Seventeen years ago, engineers at the Chernobyl nuclear facility decided to test how smoothly a plant victimized by a grid-wide power blackout could move to backup power for its safety systems. Things slipped steadily out of control until, at 1:23 a.m. on April 26, 1986, an explosion rocked the reactor complex. A second blast followed immediately, ripping it apart and throwing a 1000-ton cement containment lid high into the air.

Before dawn, the reactor’s large amount of graphite erupted in flames. The fire would burn out of control for nine days, billowing out radioactive clouds across the Ukraine, neighboring Belarus and Western Europe. More than 800,000 soldiers, firefighters, engineers, helicopter pilots and volunteers would be called upon to put it out.

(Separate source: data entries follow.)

(* ===== verification/BnSpec.v ===== *)
(** The operations of [Bn.v] compute with integers, whatever objects their
    arguments share and whatever widths the numbers are stored with. *)
From S2P Require Import Prelude Mem ConstTime Stack BnWords BnMul BnMulSpec Bn.

(** * Values *)

Definition bn_abs (b : BIGNUM) : Z := wval (words b).
Definition bn_val (b : BIGNUM) : Z := if neg b then - bn_abs b else bn_abs b.

(** What every object satisfies; the maximum is what [bn_wexpand] grants, and
    nothing is said of the words that are not in use. *)
Definition bn_ok (b : BIGNUM) : Prop :=
  words_ok (words b) /\ (width b <= length (d b))%nat /\ Zlen (d b) <= BN_MAX_WORDS.

(** No zero on top; then also no negative zero. *)
Definition bn_minimal (b : BIGNUM) : Prop := bn_minimal_width b = width b /\ (width b = 0%nat -> neg b = false).

Lemma BN_MAX_WORDS_eq : BN_MAX_WORDS = 2 ^ 23 - 1.
Proof. done. Qed.

Lemma words_ok_words b : bn_ok b -> words_ok (words b).
Proof. by intros (Hw & _ & _). Qed.
#[export] Hint Resolve words_ok_words : words.

Lemma words_ok_prefix b n : bn_ok b -> (n <= width b)%nat -> words_ok (take n (d b)).
Proof.
  intros (Hw & _ & _) Hn. unfold words in Hw. replace (take n (d b)) with (take n (take (width b) (d b)))
    by (rewrite take_take; f_equal; lia). auto with words.
Qed.

Lemma words_ok_part b off n : bn_ok b -> (off + n <= width b)%nat -> words_ok (sub off n (d b)).
Proof.
  intros Hb Hn. apply (words_ok_prefix b (off + n)) in Hb as Hw; [|done]. unfold sub.
  rewrite <- (take_drop_take _ off n (off + n)) by lia. auto with words.
Qed.

Lemma length_words b : bn_ok b -> length (words b) = width b.
Proof. intros (_ & Hw & _). unfold words. rewrite length_take. lia. Qed.

Lemma bn_abs_bound b : bn_ok b -> 0 <= bn_abs b < wbase (width b).
Proof. intros Hb. unfold bn_abs. rewrite <- (length_words b Hb). apply wval_bound. by apply words_ok_words. Qed.

Lemma bn_ok_init : bn_ok BN_init.
Proof. split_and!; [constructor|simpl; lia|done]. Qed.

Lemma bn_ok_width b : bn_ok b -> Z.of_nat (width b) <= BN_MAX_WORDS.
Proof. intros (_ & Hw & Hd). unfold Zlen in Hd. lia. Qed.

(** The last words are zero when the value fits without them. *)
Lemma wval_fits n l : words_ok l -> (wval (drop n l) =? 0) = (wval l <? wbase n).
Proof.
  intros Hl. pose proof (wval_nonneg (drop n l) ltac:(auto with words)) as Hd. pose proof (wbase_pos n).
  pose proof (wval_bound (take n l) ltac:(auto with words)) as Ht. rewrite length_take in Ht.
  pose proof (wval_take_drop n l) as Hv. apply eq_iff_eq_true. rewrite Z.eqb_eq, Z.ltb_lt.
  destruct (decide (n <= length l)%nat).
  - rewrite Nat.min_l in * by done. nia.
  - rewrite Nat.min_r in * by lia. pose proof (wbase_le (length l) n ltac:(lia)).
    rewrite drop_ge by lia. rewrite drop_ge in Hv by lia. simpl. rewrite wval_nil in Hv. lia.
Qed.

Lemma bn_fits_in_words_spec b n : bn_ok b -> bn_fits_in_words b n = (bn_abs b <? wbase n).
Proof.
  intros Hb. unfold bn_fits_in_words. rewrite or_words_eqb by auto with words. apply wval_fits. auto with words.
Qed.

Lemma BN_is_zero_spec b : bn_ok b -> BN_is_zero b = (bn_val b =? 0).
Proof.
  intros Hb. unfold BN_is_zero. rewrite bn_fits_in_words_spec by done. pose proof (bn_abs_bound b Hb).
  change (wbase 0) with 1. unfold bn_val. destruct (neg b); apply eq_iff_eq_true; rewrite Z.eqb_eq, Z.ltb_lt; lia.
Qed.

Thirty-five miles from Times Square sits a nuclear power plant, one that’s accumulated a serious store of spent fuel. Given a catastrophe, Indian Point’s spent fuel could release 20 times more cesium-137, the worst radioactive isotope, than roared out of Chernobyl. In that unlikely event, we would see mass panic, a wave of cancers and death, the irreversible collapse of the Manhattan real estate market and economic disaster.

Osama bin Laden knows this. President Bush, in his 2002 State of the Union address, announced that U.S. forces had found diagrams of American nuclear power plants in al Qaeda lairs in Afghanistan. Surely those New York–obsessed lunatics—who have been kicking the tires of our crop dusters and casing the Brooklyn Bridge—have Indian Point on their short list of things to do.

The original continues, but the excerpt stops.